Record Display for the EPA National Library Catalog


Main Title Contribution of Woodsmoke and Motor Vehicle Emissions to Ambient Aerosol Mutagenicity (Journal Version).
Author Lewis, C. W. ; Baumgardner, R. E. ; Stevens, R. K. ; Claxton, L. D. ; Lewtas, J. ;
CORP Author Health Effects Research Lab., Research Triangle Park, NC.
Publisher Aug 88
Year Published 1988
Report Number EPA/600/J-88/237;
Stock Number PB89-142749
Additional Subjects Aerosols ; Exhaust emissions ; Motor vehicles ; Wood ; Mutagens ; Residential buildings ; Bioassays ; Carcinogens ; Fines ; Sources ; Concentration(Composition) ; Trace elements ; Sampling ; Air pollution ; Reprints ; Air pollution effects(Humans)
Library Call Number Additional Info Location Last
NTIS  PB89-142749 Some EPA libraries have a fiche copy filed under the call number shown. 07/26/2022
Collation 7p
Mutagenicity is frequently considered as a screening test for the carcinogenicity of compounds to which humans are exposed.

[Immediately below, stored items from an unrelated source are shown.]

(** ** Reading what was published *)

Lemma copies_stable (self : Region history) t i sequence payload m :
  region_ok self -> mapped self -> 0 <= i < rh_slot_count (vrl_header (rg_layout self)) ->
  len m = vrl_mapping_size (rg_layout self) ->
  (forall k, t <= k <= t + 7 + length payload ->
     slice (mp_mem (rg_mapping self) k) (slot_start self i) (slot_start self i + 64 + len payload)
     = slice m (slot_start self i) (slot_start self i + 64 + len payload))%nat ->
  slot_generation m (slot_start self i) = rh_generation (vrl_header (rg_layout self)) ->
  slot_sequence m (slot_start self i) = sequence -> sequence <> 0 ->
  (sequence - 1) mod rh_slot_count (vrl_header (rg_layout self)) = i ->
  slot_payload_len m (slot_start self i) = len payload ->
  len payload <= rh_payload_capacity (vrl_header (rg_layout self)) ->
  slice m (slot_start self i + 64) (slot_start self i + 64 + len payload) = payload ->
  copies self t i sequence payload.
Proof.
  intros Hok Hm Hi Hl Hst Hg Hs Hz Hmod Hn Hcap Hp.
  destruct (slot_start_bounds self Hok i Hi) as (? & ? & ? & _).
  set (start := slot_start self i) in *. pose proof (len_nonneg payload).
  set (hist := mp_mem (rg_mapping self)) in *.
  assert (Hfield : forall k a b, (t <= k <= t + 7 + length payload)%nat -> 0 <= a <= b ->
            b <= 64 + len payload -> slice (hist k) (start + a) (start + b) = slice m (start + a) (start + b)).
  { intros k a b Hk Hab Hb. specialize (Hst k Hk).
    assert (Hs' := f_equal (fun l => slice l a b) Hst). cbv beta in Hs'.
    rewrite !slice_slice in Hs' by lia. done. }
  assert (Hmeta : forall t0 t1 t2 t3, (t <= t0 <= t + 7 + length payload)%nat ->
            (t <= t1 <= t + 7 + length payload)%nat -> (t <= t2 <= t + 7 + length payload)%nat ->
            (t <= t3 <= t + 7 + length payload)%nat -> metadata_at self i sequence (len payload) t0 t1 t2 t3).
  { intros t0 t1 t2 t3 G0 G1 G2 G3. unfold metadata_at. fold hist start.
    rewrite <- Hg, <- Hs, <- Hn. unfold slot_generation, slot_sequence, slot_payload_len, field.
    pose proof (Hfield t0 0 8 G0) as F0. pose proof (Hfield t2 0 8 G2) as F2.
    rewrite Z.add_0_r in F0, F2. pose proof (Hfield t1 16 24 G1) as F1. pose proof (Hfield t3 8 12 G3) as F3.
    replace (start + 16 + 8) with (start + 24) by lia. replace (start + 8 + 4) with (start + 12) by lia.
    rewrite F0, F1, F2, F3 by lia. done. }
  exists (length payload). fold (len payload). split_and!; try done; try lia.
  - apply Hmeta; lia.
  - apply Hmeta; lia.
  - fold hist start. rewrite (sampled_stable hist _ _ _ m); unfold len in *; [done|lia|lia|].
    intros k Hk.
    assert (Hbyte := Hfield (t + 4 + k)%nat (64 + Z.of_nat k) (64 + Z.of_nat k + 1)).
    assert (Hone := f_equal (fun l : bytes => l !! 0%nat) (Hbyte ltac:(lia) ltac:(lia) ltac:(lia))).
    cbv beta in Hone. rewrite !lookup_slice, !decide_True, !Nat.add_0_r in Hone by lia.
    now rewrite !Z.add_assoc in Hone.
Qed.
(* ===== verification/Ring.v ===== *)
(** * Ring: one producer region, its readers and its acknowledgements, interleaved

    A step relation over the producer's mapping and the mappings that own the
    acknowledgement cells of its slots. A publication is the code's
    [WriterRegion_publish], run on a recorded mapping: the writes it makes there,
    in its program order, then reach the shared mapping one step at a time, and
    a copy that is not atomic may be seen torn. A publication that fails leaves
    what the code leaves. Acknowledgements are the code's [acknowledge]; readers
    only load, so that they appear as the history their loads sample. The safety
    theorem composes this with [copy_payload]. *)

From S2P Require Import Prelude Bytes Codec Layout LayoutGeometry LayoutRoutes LayoutValidate.
From S2P Require Import Memory Slot Mapping Publish Reader.

(** ** States and steps *)

(** The producer is idle, or in a publication of which [writes] are still to
    reach the mapping. *)
Inductive writer_pc :=
| Idle
| Publishing (i sequence : Z) (payload : bytes) (writes : list write).

Record ring := {
  rn_memory : bytes;
  rn_acks : RoleId -> bytes;
  rn_pc : writer_pc;
  (** The payload passed to the publication of each sequence. *)
  rn_log : Z -> option bytes
}.

Definition busy (pc : writer_pc) : option (Z * Z * bytes) :=
  match pc with
  | Idle => None
  | Publishing i q p _ => Some (i, q, p)
  end.

(** The same region over a recorded mapping. *)
Definition recorded_region (w : Region OwnMapping) : Region RecordedMapping :=
  {| rg_mapping := {| mp_base := mp_base (rg_mapping w); mp_len := mp_len (rg_mapping w); mp_mem := recorded |};
     rg_layout := rg_layout w; rg_topology := rg_topology w |}.

(** One write on the shared mapping. *)
Definition perform_write (x : write) : stm bytes SlotError unit :=
  match x with
  | Stored off n v => store own off n v
  | Copied off s => copy_in own off s
  end.

(** The producer with [writes] left: with none the publication is complete. *)
Definition left_with (s : ring) (m : bytes) (i sequence : Z) (payload : bytes) (writes : list write) : ring :=
  match writes with
  | [] => {| rn_memory := m; rn_acks := rn_acks s; rn_pc := Idle;
             rn_log := fun q => if q =? sequence then Some payload else rn_log s q |}
  | _ => {| rn_memory := m; rn_acks := rn_acks s; rn_pc := Publishing i sequence payload writes;
            rn_log := rn_log s |}
  end.
(* ===== verification/Manifest.v ===== *)
(** * Manifest: transfer manifests and phase frames ([native-ipc/src/protocol.rs])

    The canonical manifest of one atomic transfer, its fixed-size frame, and
    the phase frames derived from it. Functions that return [Option] are
    [res unit]: [Err tt] is [None]. *)

From S2P Require Import Prelude Bytes Limits.

(** ** Constants *)

Definition CONTROL_VERSION : Z := 1.
Definition MAX_TRANSFER_ENTRIES : Z := 16.
Definition ENTRY_LEN : Z := 64.
Definition CONTROL_FRAME_LEN : Z := 96 + MAX_TRANSFER_ENTRIES * ENTRY_LEN.
Definition MANIFEST_FLAG_CANONICAL : Z := 1.
Definition REQUIRED_ENTRY_FLAGS : Z := Z.lor 1 2.

(** [*b"NIPCCAP1"] and the other frame magics. *)
Definition CAPABILITY_MAGIC : bytes := [x4e; x49; x50; x43; x43; x41; x50; x31].
Definition COORDINATOR_CAPACITY_READY_MAGIC : bytes := [x4e; x49; x50; x43; x43; x50; x52; x31].
Definition COORDINATOR_CAPACITY_REJECT_MAGIC : bytes := [x4e; x49; x50; x43; x43; x50; x4a; x31].
Definition COORDINATOR_PREPARATION_FAILED_MAGIC : bytes :=
  [x4e; x49; x50; x43; x43; x50; x46; x31].
Definition RECEIVER_CAPACITY_READY_MAGIC : bytes := [x4e; x49; x50; x43; x52; x50; x52; x31].
Definition RECEIVER_CAPACITY_REJECT_MAGIC : bytes := [x4e; x49; x50; x43; x52; x50; x4a; x31].
Definition IMPORTED_MAGIC : bytes := [x4e; x49; x50; x43; x49; x4d; x50; x31].
Definition SEALED_MAGIC : bytes := [x4e; x49; x50; x43; x53; x45; x41; x31].
Definition READY_MAGIC : bytes := [x4e; x49; x50; x43; x52; x44; x59; x31].
Definition COMMIT_MAGIC : bytes := [x4e; x49; x50; x43; x43; x4d; x54; x31].

(** ** Data *)

Inductive NativeAuthorityProfile := Legacy | LinuxMdweV1 | MacMachV1 | WindowsSectionsV1.

Definition NativeAuthorityProfile_raw (p : NativeAuthorityProfile) : Z :=
  match p with
  | Legacy => 0
  | LinuxMdweV1 => 1
  | MacMachV1 => 2
  | WindowsSectionsV1 => 3
  end.

Definition NativeAuthorityProfile_is_vnext (p : NativeAuthorityProfile) : bool :=
  match p with Legacy => false | _ => true end.

Inductive PeerAccess := ReadOnly | SoleWriter.

Definition PeerAccess_raw (a : PeerAccess) : Z :=
  match a with
  | ReadOnly => 1
  | SoleWriter => 2
  end.

#[export] Instance NativeAuthorityProfile_eq_dec : EqDecision NativeAuthorityProfile.
Proof. solve_decision. Defined.
#[export] Instance PeerAccess_eq_dec : EqDecision PeerAccess.
Proof. solve_decision. Defined.

Record NativeRegionSpec := {
  ns_region_id : Z;
  ns_incarnation : bytes;
  ns_writer : Z;
  ns_logical_len : Z;
  ns_mapped_len : Z
}.

Definition NativeRegionSpec_new (region_id : Z) (incarnation : bytes) (writer logical_len mapped_len : Z)
  : option NativeRegionSpec :=
  if (region_id =? 0) || bool_decide (incarnation = zeros 16) || (logical_len =? 0)
     || (mapped_len <? logical_len)
  then None
  else Some {| ns_region_id := region_id; ns_incarnation := incarnation; ns_writer := writer;
               ns_logical_len := logical_len; ns_mapped_len := mapped_len |}.

Record ManifestEntry := {
  me_region_id : Z;
  me_incarnation : bytes;
  me_writer : Z;
  me_access : PeerAccess;
  me_logical_len : Z;
  me_mapped_len : Z;
  me_ordinal : Z;
  me_flags : Z
}.

#[export] Instance ManifestEntry_eq_dec : EqDecision ManifestEntry.
Proof. solve_decision. Defined.

Definition ManifestEntry_from_native (spec : NativeRegionSpec) (access : PeerAccess)
  : ManifestEntry :=
  {| me_region_id := ns_region_id spec; me_incarnation := ns_incarnation spec;
     me_writer := ns_writer spec; me_access := access; me_logical_len := ns_logical_len spec;
     me_mapped_len := ns_mapped_len spec; me_ordinal := 0; me_flags := REQUIRED_ENTRY_FLAGS |}.

Record TransferManifest := {
  tm_nonce : bytes;
  tm_parent_pid : Z;
  tm_child_pid : Z;
  tm_transfer_id : Z;
  tm_authority_profile : NativeAuthorityProfile;
  tm_total_logical : Z;
  tm_total_mapped : Z;
  tm_entries : list ManifestEntry
}.

#[export] Instance TransferManifest_eq_dec : EqDecision TransferManifest.
Proof. solve_decision. Defined.

(** ** Construction *)

(** The body of the first loop: the checks of one entry and the running
    totals. *)
Definition account_entry (entry : ManifestEntry) (totals : Z * Z) : res unit (Z * Z) :=
  if (me_region_id entry =? 0) || bool_decide (me_incarnation entry = zeros 16)
     || (me_logical_len entry =? 0) || (me_mapped_len entry <? me_logical_len entry)
     || negb (me_flags entry =? REQUIRED_ENTRY_FLAGS)
  then Err tt else
  let? total_logical := ok_or (checked_add U64_MAX (fst totals) (me_logical_len entry)) tt in
  let? total_mapped := ok_or (checked_add U64_MAX (snd totals) (me_mapped_len entry)) tt in
  Ok (total_logical, total_mapped).

Definition id_leb (a b : ManifestEntry) : bool := me_region_id a <=? me_region_id b.

(** [entries.windows(2).any(..)]. *)
Fixpoint adjacent_ids (l : list ManifestEntry) : bool :=
  match l with
  | a :: (b :: _) as rest => (me_region_id a =? me_region_id b) || adjacent_ids rest
  | _ => false
  end.

(** Whether a later entry repeats the incarnation of an earlier one. *)
Fixpoint repeated_incarnation (l : list ManifestEntry) : bool :=
  match l with
  | [] => false
  | earlier :: rest =>
      existsb (fun later => bool_decide (me_incarnation later = me_incarnation earlier)) rest
      || repeated_incarnation rest
  end.

Definition with_ordinal (e : ManifestEntry) (ordinal : Z) : ManifestEntry :=
  {| me_region_id := me_region_id e; me_incarnation := me_incarnation e; me_writer := me_writer e;
     me_access := me_access e; me_logical_len := me_logical_len e;
     me_mapped_len := me_mapped_len e; me_ordinal := ordinal; me_flags := me_flags e |}.

Definition number_entries (l : list ManifestEntry) : res unit (list ManifestEntry) :=
  rfor (imap pair l)
    (fun '(ordinal, entry) done =>
       let? ordinal := ok_or (try_from U16_MAX (Z.of_nat ordinal)) tt in
       Ok (done ++ [with_ordinal entry ordinal])) [].

Definition new_with_authority (nonce : bytes) (parent_pid child_pid transfer_id : Z)
  (authority_profile : NativeAuthorityProfile) (entries : list ManifestEntry)
  : res unit TransferManifest :=
  if bool_decide (nonce = zeros 32) || (parent_pid =? 0) || (child_pid =? 0)
     || (transfer_id =? 0) || (transfer_id =? U64_MAX) || bool_decide (entries = [])
     || (MAX_TRANSFER_ENTRIES <? len entries)
  then Err tt else
  let? totals := rfor entries account_entry (0, 0) in
  let entries := sort_by id_leb entries in
  if adjacent_ids entries then Err tt else
  if repeated_incarnation entries then Err tt else
  let? entries := number_entries entries in
  Ok {| tm_nonce := nonce; tm_parent_pid := parent_pid; tm_child_pid := child_pid;
        tm_transfer_id := transfer_id; tm_authority_profile := authority_profile;
        tm_total_logical := fst totals; tm_total_mapped := snd totals; tm_entries := entries |}.

Definition TransferManifest_new (nonce : bytes) (parent_pid child_pid transfer_id : Z)
  (entries : list ManifestEntry) : res unit TransferManifest :=
  new_with_authority nonce parent_pid child_pid transfer_id Legacy entries.

(** ** Encoding *)

Definition encode_entry (frame : bytes) (start : Z) (entry : ManifestEntry) : res unit bytes :=
  let? frame := copy_range frame start (start + 16) (le_bytes 16 (me_region_id entry)) in
  let? frame := copy_range frame (start + 16) (start + 32) (me_incarnation entry) in
  let? frame := copy_range frame (start + 32) (start + 40) (le_bytes 8 (me_logical_len entry)) in
  let? frame := copy_range frame (start + 40) (start + 48) (le_bytes 8 (me_mapped_len entry)) in
  let? frame := copy_range frame (start + 48) (start + 52) (le_bytes 4 (me_writer entry)) in
  let? frame := copy_range frame (start + 52) (start + 56)
                           (le_bytes 4 (PeerAccess_raw (me_access entry))) in
  let? frame := copy_range frame (start + 56) (start + 58) (le_bytes 2 (me_ordinal entry)) in
  copy_range frame (start + 58) (start + 60) (le_bytes 2 (me_flags entry)).

Definition TransferManifest_encode (self : TransferManifest) (magic : bytes) : res unit bytes :=
  let frame := zeros CONTROL_FRAME_LEN in
  let? frame := copy_range frame 0 8 magic in
  let? frame := put_u32 frame 8 CONTROL_VERSION in
  let? frame := put_u32 frame 12 (len (tm_entries self)) in
  let? frame := copy_range frame 16 48 (tm_nonce self) in
  let? frame := put_u32 frame 48 (tm_parent_pid self) in
  let? frame := put_u32 frame 52 (tm_child_pid self) in
  let? frame := put_u64 frame 56 (tm_transfer_id self) in
  let? kind := index_range magic 4 8 in
  let? frame := put_u32 frame 64 (le_val kind) in
  let? frame := put_u32 frame 68 MANIFEST_FLAG_CANONICAL in
  let? frame := put_u32 frame 72 CONTROL_FRAME_LEN in
  let? frame := put_u32 frame 76 (NativeAuthorityProfile_raw (tm_authority_profile self)) in
  let? frame := put_u64 frame 80 (tm_total_logical self) in
  let? frame := put_u64 frame 88 (tm_total_mapped self) in
  rfor (imap pair (tm_entries self))
    (fun '(i, entry) frame => encode_entry frame (96 + Z.of_nat i * ENTRY_LEN) entry) frame.

(** ** Decoding *)

Definition decode_entry (frame : bytes) (start : Z) : res unit ManifestEntry :=
  let? raw_access := get_u32 frame (start + 52) in
  let? access :=
    (if raw_access =? 1 then Ok ReadOnly else if raw_access =? 2 then Ok SoleWriter else Err tt) in
  let? region_id := get_u128 frame start in
  let? incarnation := index_range frame (start + 16) (start + 32) in
  let? logical_len := get_u64 frame (start + 32) in
  let? mapped_len := get_u64 frame (start + 40) in
  let? writer := get_u32 frame (start + 48) in
  let? ordinal := get_u16 frame (start + 56) in
  let? flags := get_u16 frame (start + 58) in
  Ok {| me_region_id := region_id; me_incarnation := incarnation; me_writer := writer;
        me_access := access; me_logical_len := logical_len; me_mapped_len := mapped_len;
        me_ordinal := ordinal; me_flags := flags |}.

Definition TransferManifest_decode (magic frame : bytes) : res unit TransferManifest :=
  if negb (len frame =? CONTROL_FRAME_LEN) then Err tt else
  let? head := index_range frame 0 8 in
  if negb (bool_decide (head = magic)) then Err tt else
  let? version := get_u32 frame 8 in
  if negb (version =? CONTROL_VERSION) then Err tt else
  let? count := get_u32 frame 12 in
  if negb ((1 <=? count) && (count <=? MAX_TRANSFER_ENTRIES)) then Err tt else
  let? profile := get_u32 frame 76 in
  let? authority_profile :=
    (if profile =? 0 then Ok Legacy else if profile =? 1 then Ok LinuxMdweV1 else
     if profile =? 2 then Ok MacMachV1 else if profile =? 3 then Ok WindowsSectionsV1 else
     Err tt) in
  let? entries :=
    rfor (seqZ 0 count)
      (fun i entries => let? entry := decode_entry frame (96 + i * ENTRY_LEN) in
                        Ok (entries ++ [entry])) [] in
  let? nonce := index_range frame 16 48 in
  let? parent_pid := get_u32 frame 48 in
  let? child_pid := get_u32 frame 52 in
  let? transfer_id := get_u64 frame 56 in
  let? manifest :=
    new_with_authority nonce parent_pid child_pid transfer_id authority_profile entries in
  let? encoded := TransferManifest_encode manifest magic in
  if bool_decide (encoded = frame) then Ok manifest else Err tt.

Definition fits_limits (self : TransferManifest) (limits : SessionLimits) : bool :=
  (len (tm_entries self) <=? sl_max_regions_per_batch limits)
  && (tm_total_logical self <=? sl_max_batch_bytes limits)
  && (tm_total_mapped self <=? sl_max_batch_bytes limits)
  && forallb (fun entry => me_logical_len entry <=? sl_max_region_bytes limits) (tm_entries self).

Definition matches_frame (self : TransferManifest) (magic frame : bytes) : res unit bool :=
  if negb (len frame =? CONTROL_FRAME_LEN) then Ok false else
  let? encoded := TransferManifest_encode self magic in
  Ok (bool_decide (encoded = frame)).

(** ** Phase frames *)

Record CapabilityFrame := { cf_bytes : bytes; cf_capability_count : Z }.

Inductive CoordinatorCapacityStatus := CapacityReady | ActiveLimit | PreparationFailed.
Inductive PreparationFrameKind := Imported | Sealed.
Inductive CompletionFrameKind := Ready | Commit.

Definition CapabilityFrame_from_manifest (manifest : TransferManifest) : res unit CapabilityFrame :=
  let? frame := TransferManifest_encode manifest CAPABILITY_MAGIC in
  Ok {| cf_bytes := frame; cf_capability_count := len (tm_entries manifest) |}.

Definition CapabilityFrame_decode (frame : bytes) : res unit (CapabilityFrame * TransferManifest) :=
  let? manifest := TransferManifest_decode CAPABILITY_MAGIC frame in
  let? self := CapabilityFrame_from_manifest manifest in
  Ok (self, manifest).

Definition phase_frame_bytes (self : CapabilityFrame) (magic : bytes) : res unit bytes :=
  let? frame := copy_range (cf_bytes self) 0 8 magic in
  let? kind := index_range magic 4 8 in
  copy_range frame 64 68 kind.

Definition coordinator_capacity_magic (status : CoordinatorCapacityStatus) : bytes :=
  match status with
  | CapacityReady => COORDINATOR_CAPACITY_READY_MAGIC
  | ActiveLimit => COORDINATOR_CAPACITY_REJECT_MAGIC
  | PreparationFailed => COORDINATOR_PREPARATION_FAILED_MAGIC
  end.

(** A [CapacityFrame], [PreparationFrame] or [CompletionFrame] is its bytes. *)
Definition coordinator_capacity_frame (self : CapabilityFrame) (status : CoordinatorCapacityStatus)
  : res unit bytes :=
  phase_frame_bytes self (coordinator_capacity_magic status).

Definition receiver_capacity_frame (self : CapabilityFrame) (ready : bool) : res unit bytes :=
  phase_frame_bytes self
    (if ready then RECEIVER_CAPACITY_READY_MAGIC else RECEIVER_CAPACITY_REJECT_MAGIC).

Definition preparation_frame (self : CapabilityFrame) (kind : PreparationFrameKind)
  : res unit bytes :=
  phase_frame_bytes self (match kind with Imported => IMPORTED_MAGIC | Sealed => SEALED_MAGIC end).

Definition completion_frame (self : CapabilityFrame) (kind : CompletionFrameKind) : res unit bytes :=
  phase_frame_bytes self (match kind with Ready => READY_MAGIC | Commit => COMMIT_MAGIC end).

Definition frame_matches (self frame : bytes) : bool := bool_decide (frame = self).

(** The loop over the three coordinator magics. *)
Fixpoint decode_first (statuses : list CoordinatorCapacityStatus) (frame : bytes)
  : res unit (CapabilityFrame * TransferManifest * CoordinatorCapacityStatus) :=
  match statuses with
  | [] => Err tt
  | status :: rest =>
      match TransferManifest_decode (coordinator_capacity_magic status) frame with
      | Ok manifest =>
          let? self := CapabilityFrame_from_manifest manifest in Ok (self, manifest, status)
      | Err _ => decode_first rest frame
      | Panic => Panic
      end
  end.

Definition decode_coordinator_capacity (frame : bytes)
  : res unit (CapabilityFrame * TransferManifest * CoordinatorCapacityStatus) :=
  decode_first [CapacityReady; ActiveLimit; PreparationFailed] frame.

Past estimates of the mutagenicity of ambient aerosol have depended on measurements of the mutagenic potency (refertants/microg) of the extractable organic matter (EOM) in Salmonella typhimurium from specific source emissions and their mass emission rate. This source-oriented approach requires an explicit model for the dispersion and possible transformation of the mutagens in the atmosphere. However, a receptor-oriented approach, demonstrated here, requires only ambient measurements of mutagenicity and of trace elements that are markers for the suspected sources of the mutagens. During winter at a residential site, woodsmoke and motor vehicle emissions were found to make nearly equal contributions to the average mutagenic concentration (refertants/cu m) of the fine particle ambient aerosol. Mutagenic potency of the fine particle EOM traced to motor vehicles, however, was three times greater than that with a woodsmoke origin. The results are consistent with the known potency of these sources, from source measurements.